Analyze and audit Auth0 activity

The Log Explorer shows Auth0 logs and facet controls. The selected Event Name values indicate failed logins.

As Datadog ingests your Auth0 logs, it sends them through a log processing pipeline. The pipeline automatically parses each log to extract key data as standard attributes, which provide a naming convention you can use to easily correlate events from multiple sources. Datadog automatically maps the Auth0 event type code to evt.name, which appears as the standard Event Name facet. You can use this facet to analyze user activity such as account creation and deletion, password changes, and more. In the screenshot above, we’ve filtered the view to graph log data only from apps that use Auth0 as an authentication provider (source:auth0), and to display logs that have one of the event names that indicate a failed login.

Visualize key Auth0 events

You can use log analytics to visualize log data in Datadog, revealing potentially suspicious patterns in user activity. For example, logins and multi-factor authentications commonly fail due to user error, but if your log data shows a rising frequency of events like these, it could be evidence of automated attacks against your application. In the screenshot below, the graph visualizes successful logins in orange and failed MFA logins in red. To investigate a spike like the one shown here, you can click a point on the graph to see related logs that give you deeper context on the issue.

An area graph shows the rate of failed OTP authentications rising relative to the rate of successful logins.

Auth0’s anomaly detection feature automatically blocks an IP address that has generated an abnormally high rate of unsuccessful login attempts. A rising rate of blocking events could indicate an attack. The screenshot below shows how you can graph events like blocked IP addresses as well as attempted logins using breached passwords.

A graph shows the rate at which Auth0 is blocking suspect IP addresses and detecting the use of breached passwords.

You can use a table like the one shown below—which lists the number of requests sent from the IP addresses blocked by Auth0—to investigate further.
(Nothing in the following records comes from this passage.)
(** C8. An empty raw sequence gives an empty detection list and no
    error: the loop body never runs, the handler's check of the output
    lets an empty array through, and [/predict] then succeeds with no
    detection whenever the preprocessing did. *)
Theorem empty_output_gives_no_detection
    (originalWidth originalHeight scale : float) :
  processDetections [] originalWidth originalHeight scale = [] /\
  mapOutput (Some (tensor [])) originalWidth originalHeight scale = Ok [] /\
  (forall (sharp : Sharp.Library) (imagePath : string) (pre : Preprocessed),
     preprocessImage sharp imagePath = Ok pre ->
     predict sharp (fun _ => Ok (Some (tensor []))) imagePath = Ok []).
Proof.
  split; [reflexivity | split; [reflexivity |]].
  intros sharp imagePath pre Hpre. unfold predict. rewrite Hpre. reflexivity.
Qed.

Lemma empty_output_gives_no_detection_witness :
  predict (fakeSharp 1280 720 [Byte.x00]) (fun _ => Ok (Some (tensor [])))
    "uploads/road.jpg" = Ok [].
Proof.
  eapply (proj2 (proj2 (empty_output_gives_no_detection 1280 720 0.5))).
  reflexivity.
Defined.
A table titled Blocked IPs sending most login requests has columns for IP address, city, country, and count.

In the next section, we’ll show you how you can also use Datadog Cloud SIEM to automatically notify you of potential issues detected in your Auth0 data.

Use Cloud SIEM and threat notifications

Datadog Cloud SIEM uses threat detection rules to alert you when a threat is detected. A collection of out-of-the-box rules for Auth0 logs makes it easy to monitor for some common threats in real time—such as a user authenticating from multiple countries, which indicates an attempt to compromise a user’s credentials.

You can also create custom rules based on thresholds you define for identifying suspicious behavior. Datadog analyzes Auth0 logs in real time to detect any violations of your threat detection rules. If a rule is violated, Datadog will alert your team via email, Slack, Jira, or other collaboration tools that suit your incident response process.

In the screenshot below, we’ve configured Datadog to alert the security operations team via email if there are five failed logins and a successful login from a single user within five minutes, which could indicate a possible brute force attack.

The security rules page defines a log detection rule's queries (which describe what to monitor) and cases (which describe when to trigger).

Your security operations team can use the information in an alert like this to investigate and remediate the threat. If the information in the alert points to a specific IP address that shows a pattern of suspicious activity, you can investigate further by correlating your Auth0 logs with your other application logs. If necessary, you can take additional measures such as blocking the IP address in your web application firewall.

Extend your security visibility with Datadog

Datadog’s Auth0 integration brings deep visibility into your Auth0 logs, which—alongside Datadog Cloud SIEM and integrations for more than 1,000 other technologies—means you can ensure the security of your applications and the infrastructure that runs them.